2. The appellant has a history of offending. He entered the United Kingdom in April 2010 and, as Judge Batiste in the First-tier Tribunal noted, he has since then “appeared before the courts with some regularity.” He was cautioned for shoplifting in September 2010 and convicted for a bail offence three months later. He was convicted of wounding in April 2011 for which he received a community order. In April 2011, he was sentenced for six offences of theft from a person, receiving an absolute discharge. In October 2011, he was fined for shoplifting, an offence committed whilst he was on bail. In November 2011, he was again convicted of shoplifting and given a community order. Judge Batiste noted that “none of these offences would cause a respondent to instigate deportation proceedings [but] it is fair to say that they demonstrate that the appellant has been a persistent criminal while in the United Kingdom and has convicted both offences of violence and dishonesty.” The appellant claimed that his relationship with Samantha Jarvis, to whom he is now married and by whom he now has a child, had changed his way of life. The judge did not accept that this was supported by the evidence [13]. Samantha Jarvis had known from an early stage of her relationship with the appellant of the “precarious nature” of the appellant’s immigration status. The judge accepted that the couple were married and living together and were “clearly affectionate towards one another”. The appellant speaks good English and the judge accepted that communication between the appellant and Ms Jarvis was not a problem. When Ms Jarvis appeared before Judge Batiste, she was heavily pregnant. She has now given birth to a child. I was also told by the Presenting Officer that the appellant has been summoned to court in respect of a new criminal charge of theft. Obviously, that matter was beyond the contemplation of the judge in the First-tier Tribunal.
3. The parties agree that this is an appeal which turned on the question of proportionality. In [17], the judge wrote:
“I considered all the factors in the round. I find that the decision of the respondent is proportionate to the public end that is sought to be achieved. In particular I put weight on the fact that the appellant has amassed a considerable criminal record in a short time causing me to place significant weight on the issue of preventing crime and disorder. I also place significant weight on the fact that the unborn child has not established any life in the United Kingdom. The most significant factor however is that I find that it is reasonable in all the circumstances for Samantha Jarvis to relocate to Tunisia, once her child is born. While I accept that she may have a job and adult family in the United Kingdom; is unable presently to speak Arabic; and may find cultural and religious differences these do not mean that it is not reasonable to expect her to live in Tunisia. She will have the considerable support from the appellant’s large family who she has indicated she speaks with every week via Skype and gets on with. Given that it is reasonable for Samantha Jarvis and her child to travel with the appellant to Tunisia when the child is born; there will not be a breach of her Article 8 rights as the family unit will be together. In all the circumstances the decision of the respondent does not cause a breach of Article 8. As such, this appeal fails.”

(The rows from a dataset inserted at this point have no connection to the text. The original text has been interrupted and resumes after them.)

(* ===== verification/Arena.v ===== *)
(** * The 256 KiB arena (src/mm/arena.rs)

    [Arena] tracks which byte ranges of one 256 KiB region of linear memory
    are in use: a bump pointer and a free list of holes left by [munmap].
    The [usize] quantities of this file stay below [2 * ARENA_SIZE], so they
    are plain integers; the [u32] additions that form addresses wrap.

    The allocator never stores which ranges it has handed out. The
    specification does: [arena_inv a live] says that the holes of [a] and
    the blocks of the ghost list [live] are pairwise disjoint ranges below
    the bump pointer. *)

From Stdlib Require Import Sorted.
From S2P Require Import Prelude Word.

Definition ARENA_SIZE : Z := 256 * 1024.

(** A block or a hole: offset (from the arena's base) and length. *)
Abbreviation block := (Z * Z)%type.

Record Arena := MkArena {
  base : Z;
  used : Z;
  free_list : list block;
}.

Definition new (b : Z) : Arena := MkArena b 0 [].

(** ** alloc *)

(** The candidate the search keeps: index, aligned offset, waste. *)
Abbreviation candidate := (nat * Z * Z)%type.
Definition io_to_errno (k : ErrorKind) : Z :=
  - match k with
    | NotFound => ENOENT
    | PermissionDenied => EACCES
    | InvalidInput => EFAULT
    | TooManyLinks => ELOOP
    | _ => EIO
    end.

(** ** Path resolution *)

(** One step of the [components()] loop over the stack [normalized]. *)
Definition normalize_step (acc : result path) (c : Component) : result path :=
  normalized <-? acc;
  match c with
  | ParentDir => match pop normalized with Some p => Ok p | None => Err (- EACCES) end
  | CurDir => Ok normalized
  | other => Ok (push normalized other)
  end.

Definition normalize (v : Vfs) (joined : path) : result path :=
  normalized <-? foldl normalize_step (Ok []) joined;
  if starts_with normalized (root v) then Ok normalized else Err (- EACCES).

Definition resolve_path (v : Vfs) (dirfd : Z) (s : bytes) : result path :=
  let candidate := components s in
  if is_absolute s && starts_with candidate (root v) then normalize v candidate
  else
    base <-? (if is_absolute s then Ok (root v)
              else if dirfd =? AT_FDCWD then Ok (cwd v)
              else Err (- ENOSYS));
    let trimmed := trim_start_slash s in
    normalize v (if bool_decide (trimmed = []) then base else join base trimmed).

(** ** struct stat *)

Record Stat := MkStat {
  st_dev : Z; st_ino : Z; st_nlink : Z;
  st_mode : Z; st_uid : Z; st_gid : Z;
  st_rdev : Z; st_size : Z; st_blksize : Z; st_blocks : Z;
  st_atime : Z; st_atime_nsec : Z;
  st_mtime : Z; st_mtime_nsec : Z;
  st_ctime : Z; st_ctime_nsec : Z;
}.

Definition STAT_SIZE : Z := 120.

(** Seconds and nanoseconds since the epoch; before the epoch the seconds are
    dropped and the nanoseconds are those of the distance. *)
Definition time_split (t : system_time) : Z * Z :=
  if 0 <=? t then (t / 1000000000, t mod 1000000000) else (0, (- t) mod 1000000000).

Definition mode_from (ft : FileType) (perm : Z) : Z :=
  let m := Z.land perm 4095 in
  match ft with
  | FtDir => Z.lor m 16384
  | FtSymlink => Z.lor m 40960
  | _ => Z.lor m 32768
  end.

Definition from_metadata (meta : Metadata) : Stat :=
  let mode := mode_from (md_type meta) (md_mode meta) in
  let a := time_split (default 0 (md_accessed meta)) in
  let m := time_split (default 0 (md_modified meta)) in
  let c := time_split (default (default 0 (md_modified meta)) (md_created meta)) in
  {| st_dev := 0; st_ino := md_ino meta; st_nlink := md_nlink meta;
     st_mode := mode; st_uid := 1000; st_gid := 1000;
     st_rdev := 0; st_size := as_i64 (md_len meta); st_blksize := 4096;
     st_blocks := as_i64 ((md_len meta + 511) / 512);
     st_atime := as_i64 a.1; st_atime_nsec := a.2;
     st_mtime := as_i64 m.1; st_mtime_nsec := m.2;
     st_ctime := as_i64 c.1; st_ctime_nsec := c.2 |}.

(** [Stat::encode]: the fields one after the other, with four bytes of
    padding between [st_gid] and [st_rdev]. *)
Definition stat_encode (s : Stat) : bytes :=
  to_le_bytes 8 (st_dev s) ++ to_le_bytes 8 (st_ino s) ++ to_le_bytes 8 (st_nlink s) ++
  to_le_bytes 4 (st_mode s) ++ to_le_bytes 4 (st_uid s) ++ to_le_bytes 4 (st_gid s) ++
  [0; 0; 0; 0] ++
  to_le_bytes 8 (st_rdev s) ++ to_le_bytes 8 (st_size s) ++ to_le_bytes 8 (st_blksize s) ++
  to_le_bytes 8 (st_blocks s) ++
  to_le_bytes 8 (st_atime s) ++ to_le_bytes 8 (st_atime_nsec s) ++
  to_le_bytes 8 (st_mtime s) ++ to_le_bytes 8 (st_mtime_nsec s) ++
  to_le_bytes 8 (st_ctime s) ++ to_le_bytes 8 (st_ctime_nsec s).

(** ** linux_dirent64 *)

Record Dirent64Record := MkDirent {
  d_ino : Z;
  d_off : Z;
  d_type : Z;
  d_name : bytes;
}.

(** [Vec::resize(n, 0)]. *)
Definition resize (n : nat) (l : bytes) : bytes := take n l ++ replicate (n - length l) 0.

Definition dirent_reclen (name : bytes) : Z :=
  let name_len := Z.of_nat (length name) + 1 in
  let pad := (8 - name_len mod 8) mod 8 in
  as_u16 (19 + name_len + pad).

Definition dirent_encode (r : Dirent64Record) : bytes :=
  let reclen := dirent_reclen (d_name r) in
  resize (Z.to_nat reclen)
    (to_le_bytes 8 (d_ino r) ++ to_le_bytes 8 (d_off r) ++ to_le_bytes 2 reclen ++
     [d_type r] ++ d_name r ++ [0]).

Definition dirent_type (ft : option FileType) : Z :=
  match ft with
  | Some FtDir => 4
  | Some FtFile => 8
  | Some FtSymlink => 10
  | Some FtCharDevice => 2
  | Some FtBlockDevice => 6
  | Some FtFifo => 1
  | Some FtSocket => 12
  | _ => 0
  end.

(** Byte-wise order of strings. *)
Fixpoint bytes_le (a b : bytes) : bool :=
  match a, b with
  | [], _ => true
  | _ :: _, [] => false
  | x :: a, y :: b => if x =? y then bytes_le a b else x <? y
  end.

(** The records of a directory listing, in the order of the names. *)
Definition dirent_step (out : bytes) (e : bytes * option FileType * Z) : bytes :=
  let '(name, ftype, ino) := e in
  out ++ dirent_encode {|
    d_ino := ino;
    d_off := Z.of_nat (length out) + Z.of_nat (length name) + 24;
    d_type := dirent_type ftype;
    d_name := name |}.

Definition dirents_of (entries : list DirEntry) : bytes :=
  let names := (λ e, (to_string_lossy (de_name e), de_type e, default 0 (de_ino e))) <$> entries in
  foldl dirent_step [] (sort_by (λ a b, bytes_le a.1.1 b.1.1) names).

Section operations.
Context {W : Type} `{Host W}.

Definition Vfs_new (w : W) (preopen : path) : result Vfs :=
  r <-? map_err io_to_errno (fs_canonicalize w preopen);
  Ok (MkVfs r r).

(** The access mode and the creation flags as [OpenOptions]. *)
Definition open_options (flags : Z) : result OpenOptions :=
  rw <-? (match Z.land flags O_ACCMODE with
          | 0 => Ok (true, false)
          | 1 => Ok (false, true)
          | 2 => Ok (true, true)
          | _ => Err (- EINVAL)
          end);
  Ok (MkOpenOptions rw.1 rw.2
        (has flags O_CREAT) (has flags O_CREAT && has flags O_EXCL)
        (has flags O_TRUNC) (has flags O_APPEND)).

Definition Vfs_open (w : W) (abs : path) (flags mode : Z) : result handle * W :=
  match open_options flags with
  | Err e => (Err e, w)
  | Ok opt =>
    match fs_open w opt abs with
    | (IoErr k, w) => (Err (io_to_errno k), w)
    | (IoOk f, w) =>
      if has flags O_DIRECTORY then
        match file_metadata w f with
        | IoErr k => (Err (io_to_errno k), w)
        | IoOk meta => if bool_decide (md_type meta = FtDir) then (Ok f, w)
                       else (Err (- ENOTDIR), w)
        end
      else (Ok f, w)
    end
  end.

4. Somewhat puzzlingly, permission to appeal was sought and granted on the basis that the judge had failed to consider the principles contained in the case of Chikwamba 2008 UKHL 40. On the face of the determination, this is not a case in which the judge found it reasonable for the appellant to return and make an out of country application for entry clearance. He has not even suggested (on my reading of the determination) that Samantha Jarvis should accompany the appellant whilst he remains in Tunisia making such an application; the departure of Samantha Jarvis from the United Kingdom which the judge considered reasonable was apparently to be permanent. The question in this appeal is whether the judge was right to find that the decision of the respondent was, in effect, rendered proportionate because Samantha Jarvis could relocate permanently to Tunisia. Samantha Jarvis (and her child) are British citizens. In Sanade and Others (British children – Zambrano – Dereci) [2012] UKUT 48 (IAC) the Upper Tribunal stated at [83-84]:
If the residence right is only afforded to the non-citizen parent where otherwise the child would be forced to leave the European Union, it seems difficult to justify that consequence by reason of the criminal wrongdoing of the parent. It is one thing to justify the exclusion of an EU national from one part of the Union requiring him or her to return to their state of nationality, and quite another to require that person to leave the Union altogether. It seems to us that the Court of Justice was applying the principle of international law that a citizen cannot be expelled from their own state in any circumstances, to citizenship of the European Union and concluding that a measure that required an EU citizen to leave the Union would be contrary to EU law.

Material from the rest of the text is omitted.